- **Aim of the exercise**: Your answer should consist of the lines in the data below that contain "Throw".

Stored items:
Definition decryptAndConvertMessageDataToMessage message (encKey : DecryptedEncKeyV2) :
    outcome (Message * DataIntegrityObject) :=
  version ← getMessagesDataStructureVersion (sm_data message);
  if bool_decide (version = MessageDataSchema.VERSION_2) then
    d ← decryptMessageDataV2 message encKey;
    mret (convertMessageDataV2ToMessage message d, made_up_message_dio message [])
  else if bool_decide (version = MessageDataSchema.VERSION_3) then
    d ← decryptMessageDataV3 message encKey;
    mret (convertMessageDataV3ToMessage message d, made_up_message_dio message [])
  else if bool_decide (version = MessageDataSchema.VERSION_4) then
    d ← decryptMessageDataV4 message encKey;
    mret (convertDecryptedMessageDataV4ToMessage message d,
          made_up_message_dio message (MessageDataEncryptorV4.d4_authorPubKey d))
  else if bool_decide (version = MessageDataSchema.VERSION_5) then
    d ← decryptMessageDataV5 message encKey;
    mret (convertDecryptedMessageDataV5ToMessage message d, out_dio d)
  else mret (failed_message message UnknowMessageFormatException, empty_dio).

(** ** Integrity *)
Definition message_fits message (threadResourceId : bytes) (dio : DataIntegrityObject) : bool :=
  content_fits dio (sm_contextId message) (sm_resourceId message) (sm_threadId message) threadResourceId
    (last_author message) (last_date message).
* * *
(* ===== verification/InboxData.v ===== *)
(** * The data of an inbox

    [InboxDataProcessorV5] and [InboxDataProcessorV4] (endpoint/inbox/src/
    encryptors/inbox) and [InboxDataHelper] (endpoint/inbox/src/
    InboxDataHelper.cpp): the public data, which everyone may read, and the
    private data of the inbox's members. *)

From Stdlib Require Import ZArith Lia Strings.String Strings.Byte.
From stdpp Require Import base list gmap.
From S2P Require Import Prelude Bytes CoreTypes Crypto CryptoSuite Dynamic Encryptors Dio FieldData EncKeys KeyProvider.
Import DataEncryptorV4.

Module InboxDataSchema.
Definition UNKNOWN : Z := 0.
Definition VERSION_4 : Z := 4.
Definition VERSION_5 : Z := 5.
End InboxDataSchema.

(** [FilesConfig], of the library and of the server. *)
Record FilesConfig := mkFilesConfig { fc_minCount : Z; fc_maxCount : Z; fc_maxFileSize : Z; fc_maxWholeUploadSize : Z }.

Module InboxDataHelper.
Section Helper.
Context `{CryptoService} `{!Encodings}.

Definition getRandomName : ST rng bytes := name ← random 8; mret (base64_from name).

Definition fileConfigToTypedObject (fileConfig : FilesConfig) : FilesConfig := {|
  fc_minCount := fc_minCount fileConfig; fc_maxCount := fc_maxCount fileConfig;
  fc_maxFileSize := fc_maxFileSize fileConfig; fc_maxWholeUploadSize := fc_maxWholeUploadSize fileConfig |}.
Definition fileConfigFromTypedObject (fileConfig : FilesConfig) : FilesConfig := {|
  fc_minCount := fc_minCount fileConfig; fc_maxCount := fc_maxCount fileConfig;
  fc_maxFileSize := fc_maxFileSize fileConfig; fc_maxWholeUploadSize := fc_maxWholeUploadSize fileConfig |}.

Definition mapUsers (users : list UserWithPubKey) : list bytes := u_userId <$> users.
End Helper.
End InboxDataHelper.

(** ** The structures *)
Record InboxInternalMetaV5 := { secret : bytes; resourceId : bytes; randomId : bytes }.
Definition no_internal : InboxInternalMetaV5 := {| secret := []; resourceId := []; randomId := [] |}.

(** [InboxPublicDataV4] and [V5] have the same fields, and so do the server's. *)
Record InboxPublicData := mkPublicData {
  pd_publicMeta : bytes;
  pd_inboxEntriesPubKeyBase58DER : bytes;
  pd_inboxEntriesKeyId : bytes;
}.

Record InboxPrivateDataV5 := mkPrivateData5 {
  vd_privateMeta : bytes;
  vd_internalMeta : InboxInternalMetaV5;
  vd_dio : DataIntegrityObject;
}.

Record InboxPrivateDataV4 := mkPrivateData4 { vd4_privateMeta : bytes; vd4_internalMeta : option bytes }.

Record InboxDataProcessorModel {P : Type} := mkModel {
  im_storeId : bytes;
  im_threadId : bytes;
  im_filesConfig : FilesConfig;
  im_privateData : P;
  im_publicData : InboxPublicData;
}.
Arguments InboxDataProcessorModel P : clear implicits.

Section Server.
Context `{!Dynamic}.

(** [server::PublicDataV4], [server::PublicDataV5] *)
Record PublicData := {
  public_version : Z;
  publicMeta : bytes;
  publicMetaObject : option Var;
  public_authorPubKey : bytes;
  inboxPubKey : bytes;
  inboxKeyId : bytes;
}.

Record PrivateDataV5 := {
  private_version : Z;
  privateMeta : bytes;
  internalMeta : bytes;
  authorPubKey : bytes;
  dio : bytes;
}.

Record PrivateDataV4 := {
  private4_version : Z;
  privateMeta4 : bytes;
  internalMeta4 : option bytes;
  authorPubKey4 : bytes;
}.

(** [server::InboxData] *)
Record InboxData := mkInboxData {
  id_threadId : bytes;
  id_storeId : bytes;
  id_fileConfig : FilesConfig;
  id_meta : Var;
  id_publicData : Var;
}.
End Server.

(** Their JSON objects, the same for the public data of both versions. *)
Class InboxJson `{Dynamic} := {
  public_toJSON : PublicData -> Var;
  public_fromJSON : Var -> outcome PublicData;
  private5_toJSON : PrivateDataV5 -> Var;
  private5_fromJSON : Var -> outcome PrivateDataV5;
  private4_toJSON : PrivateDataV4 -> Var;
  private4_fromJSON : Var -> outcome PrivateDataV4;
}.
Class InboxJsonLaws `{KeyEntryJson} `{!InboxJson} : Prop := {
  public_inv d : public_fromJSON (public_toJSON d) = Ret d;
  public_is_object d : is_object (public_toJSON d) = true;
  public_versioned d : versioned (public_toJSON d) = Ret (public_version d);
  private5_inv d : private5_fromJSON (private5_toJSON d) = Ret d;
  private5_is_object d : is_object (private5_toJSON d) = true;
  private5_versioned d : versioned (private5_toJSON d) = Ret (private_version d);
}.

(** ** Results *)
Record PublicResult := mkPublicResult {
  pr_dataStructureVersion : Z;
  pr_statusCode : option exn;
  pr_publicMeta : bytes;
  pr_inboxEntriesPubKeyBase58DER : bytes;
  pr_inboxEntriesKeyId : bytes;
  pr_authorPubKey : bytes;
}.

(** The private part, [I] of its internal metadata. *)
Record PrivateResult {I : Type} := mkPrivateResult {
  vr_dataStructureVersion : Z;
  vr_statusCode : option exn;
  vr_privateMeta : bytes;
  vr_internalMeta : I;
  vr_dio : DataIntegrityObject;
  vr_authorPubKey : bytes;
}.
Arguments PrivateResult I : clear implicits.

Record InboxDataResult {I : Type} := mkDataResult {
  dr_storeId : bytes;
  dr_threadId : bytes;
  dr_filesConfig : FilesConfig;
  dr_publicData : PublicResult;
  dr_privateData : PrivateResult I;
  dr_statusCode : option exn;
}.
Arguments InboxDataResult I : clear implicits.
==
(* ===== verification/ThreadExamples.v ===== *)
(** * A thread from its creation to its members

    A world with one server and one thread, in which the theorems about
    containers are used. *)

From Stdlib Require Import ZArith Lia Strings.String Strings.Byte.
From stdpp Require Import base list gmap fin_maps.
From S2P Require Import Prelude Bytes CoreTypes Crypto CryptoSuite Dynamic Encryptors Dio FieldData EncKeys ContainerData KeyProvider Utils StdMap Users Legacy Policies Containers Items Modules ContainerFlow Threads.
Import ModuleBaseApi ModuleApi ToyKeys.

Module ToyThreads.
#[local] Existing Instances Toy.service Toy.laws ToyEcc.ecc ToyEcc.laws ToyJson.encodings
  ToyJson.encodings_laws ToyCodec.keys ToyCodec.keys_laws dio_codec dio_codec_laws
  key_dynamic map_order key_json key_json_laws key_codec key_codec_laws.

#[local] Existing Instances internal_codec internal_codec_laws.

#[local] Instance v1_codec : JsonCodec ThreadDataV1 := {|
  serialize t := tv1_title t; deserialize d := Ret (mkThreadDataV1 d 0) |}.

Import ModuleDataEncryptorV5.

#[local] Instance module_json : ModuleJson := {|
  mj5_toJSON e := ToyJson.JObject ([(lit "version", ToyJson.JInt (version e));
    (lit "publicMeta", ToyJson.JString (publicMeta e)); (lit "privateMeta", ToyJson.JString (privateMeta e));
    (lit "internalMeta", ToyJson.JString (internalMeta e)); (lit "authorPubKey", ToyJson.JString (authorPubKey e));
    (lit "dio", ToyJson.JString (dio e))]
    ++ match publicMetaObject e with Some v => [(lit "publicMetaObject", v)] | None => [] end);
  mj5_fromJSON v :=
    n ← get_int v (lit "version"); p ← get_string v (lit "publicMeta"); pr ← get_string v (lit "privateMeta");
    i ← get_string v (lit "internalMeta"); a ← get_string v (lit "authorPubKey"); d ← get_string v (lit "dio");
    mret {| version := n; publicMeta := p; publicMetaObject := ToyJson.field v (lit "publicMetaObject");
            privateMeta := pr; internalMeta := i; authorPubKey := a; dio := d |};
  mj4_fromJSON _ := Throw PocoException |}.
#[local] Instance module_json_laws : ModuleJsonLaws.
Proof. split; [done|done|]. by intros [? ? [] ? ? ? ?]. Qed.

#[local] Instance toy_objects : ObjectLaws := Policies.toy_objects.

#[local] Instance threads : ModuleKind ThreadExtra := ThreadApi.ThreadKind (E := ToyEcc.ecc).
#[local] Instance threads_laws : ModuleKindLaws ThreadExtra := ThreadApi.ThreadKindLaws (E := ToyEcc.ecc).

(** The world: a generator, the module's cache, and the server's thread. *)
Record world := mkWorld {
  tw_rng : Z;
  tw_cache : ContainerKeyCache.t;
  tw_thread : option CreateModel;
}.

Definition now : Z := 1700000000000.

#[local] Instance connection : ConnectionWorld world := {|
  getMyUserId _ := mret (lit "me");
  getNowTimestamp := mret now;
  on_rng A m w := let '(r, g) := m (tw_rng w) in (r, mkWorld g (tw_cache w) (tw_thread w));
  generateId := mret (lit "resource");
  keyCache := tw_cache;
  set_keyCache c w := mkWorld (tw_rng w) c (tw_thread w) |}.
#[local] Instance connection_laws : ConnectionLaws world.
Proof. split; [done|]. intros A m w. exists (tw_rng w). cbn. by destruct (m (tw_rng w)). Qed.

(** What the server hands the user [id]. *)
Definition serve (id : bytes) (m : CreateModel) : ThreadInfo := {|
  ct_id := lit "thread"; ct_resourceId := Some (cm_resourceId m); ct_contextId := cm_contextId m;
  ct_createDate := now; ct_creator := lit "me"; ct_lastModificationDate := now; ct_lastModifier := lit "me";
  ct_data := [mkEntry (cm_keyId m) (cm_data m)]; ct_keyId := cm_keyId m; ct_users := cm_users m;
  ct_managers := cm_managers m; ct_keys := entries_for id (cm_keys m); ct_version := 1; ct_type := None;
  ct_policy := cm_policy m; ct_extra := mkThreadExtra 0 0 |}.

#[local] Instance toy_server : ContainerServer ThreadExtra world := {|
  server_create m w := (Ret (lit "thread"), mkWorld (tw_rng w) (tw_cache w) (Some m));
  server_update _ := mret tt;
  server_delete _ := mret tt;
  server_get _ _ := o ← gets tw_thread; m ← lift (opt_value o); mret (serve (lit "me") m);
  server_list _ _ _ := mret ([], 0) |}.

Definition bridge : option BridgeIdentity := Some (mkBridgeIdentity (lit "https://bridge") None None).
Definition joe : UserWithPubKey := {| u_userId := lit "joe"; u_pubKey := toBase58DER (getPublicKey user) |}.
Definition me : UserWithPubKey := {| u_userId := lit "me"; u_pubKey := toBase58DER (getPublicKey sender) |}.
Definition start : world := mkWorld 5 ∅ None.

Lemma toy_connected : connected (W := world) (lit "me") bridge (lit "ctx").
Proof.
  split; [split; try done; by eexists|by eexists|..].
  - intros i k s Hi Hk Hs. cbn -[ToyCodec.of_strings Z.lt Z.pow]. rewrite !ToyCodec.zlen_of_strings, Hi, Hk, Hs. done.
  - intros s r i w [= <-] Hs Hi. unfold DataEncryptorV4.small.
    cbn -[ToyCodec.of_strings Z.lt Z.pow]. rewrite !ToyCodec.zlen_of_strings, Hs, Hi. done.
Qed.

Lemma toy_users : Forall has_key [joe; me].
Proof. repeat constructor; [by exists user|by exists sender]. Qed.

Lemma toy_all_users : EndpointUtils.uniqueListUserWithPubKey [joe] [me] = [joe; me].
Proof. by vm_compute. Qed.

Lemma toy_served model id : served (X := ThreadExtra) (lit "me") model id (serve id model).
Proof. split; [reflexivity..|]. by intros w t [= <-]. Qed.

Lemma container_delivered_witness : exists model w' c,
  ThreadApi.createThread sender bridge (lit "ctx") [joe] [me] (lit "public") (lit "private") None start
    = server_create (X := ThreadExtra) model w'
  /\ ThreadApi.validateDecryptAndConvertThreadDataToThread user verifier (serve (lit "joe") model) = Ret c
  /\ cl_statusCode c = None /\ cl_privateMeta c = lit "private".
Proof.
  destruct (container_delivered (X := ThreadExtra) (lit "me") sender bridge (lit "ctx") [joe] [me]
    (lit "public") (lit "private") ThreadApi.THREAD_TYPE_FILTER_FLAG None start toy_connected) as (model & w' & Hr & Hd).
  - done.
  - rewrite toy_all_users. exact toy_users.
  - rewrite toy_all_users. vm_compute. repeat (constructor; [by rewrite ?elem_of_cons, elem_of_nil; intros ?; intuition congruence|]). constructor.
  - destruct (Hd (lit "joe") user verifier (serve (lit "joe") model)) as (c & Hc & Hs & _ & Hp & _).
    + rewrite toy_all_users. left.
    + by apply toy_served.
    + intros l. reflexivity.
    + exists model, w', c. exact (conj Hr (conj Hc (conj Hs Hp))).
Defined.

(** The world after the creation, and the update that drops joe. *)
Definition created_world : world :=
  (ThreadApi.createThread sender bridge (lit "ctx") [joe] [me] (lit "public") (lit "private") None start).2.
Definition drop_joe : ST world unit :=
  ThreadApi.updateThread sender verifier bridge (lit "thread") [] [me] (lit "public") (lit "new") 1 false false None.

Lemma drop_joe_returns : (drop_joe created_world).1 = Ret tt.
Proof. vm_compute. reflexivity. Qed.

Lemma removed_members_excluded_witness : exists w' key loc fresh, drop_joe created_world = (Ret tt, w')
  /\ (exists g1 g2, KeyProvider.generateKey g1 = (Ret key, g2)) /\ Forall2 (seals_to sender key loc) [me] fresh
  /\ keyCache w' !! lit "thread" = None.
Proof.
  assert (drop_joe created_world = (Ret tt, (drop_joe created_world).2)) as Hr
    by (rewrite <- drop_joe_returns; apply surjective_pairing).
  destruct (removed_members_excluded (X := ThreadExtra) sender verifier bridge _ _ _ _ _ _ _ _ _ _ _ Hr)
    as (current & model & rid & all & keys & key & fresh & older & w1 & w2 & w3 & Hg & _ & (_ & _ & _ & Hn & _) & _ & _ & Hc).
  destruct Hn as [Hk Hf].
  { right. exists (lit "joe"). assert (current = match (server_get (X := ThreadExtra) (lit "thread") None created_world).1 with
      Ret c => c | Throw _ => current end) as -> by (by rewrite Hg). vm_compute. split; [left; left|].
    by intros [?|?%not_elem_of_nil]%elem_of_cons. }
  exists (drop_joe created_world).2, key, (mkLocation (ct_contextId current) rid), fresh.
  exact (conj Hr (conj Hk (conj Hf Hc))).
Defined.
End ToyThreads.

- **Your solution**:
  mj4_fromJSON _ := Throw PocoException |}.
      Ret c => c | Throw _ => current end) as -> by (by rewrite Hg). vm_compute. split; [left; left|].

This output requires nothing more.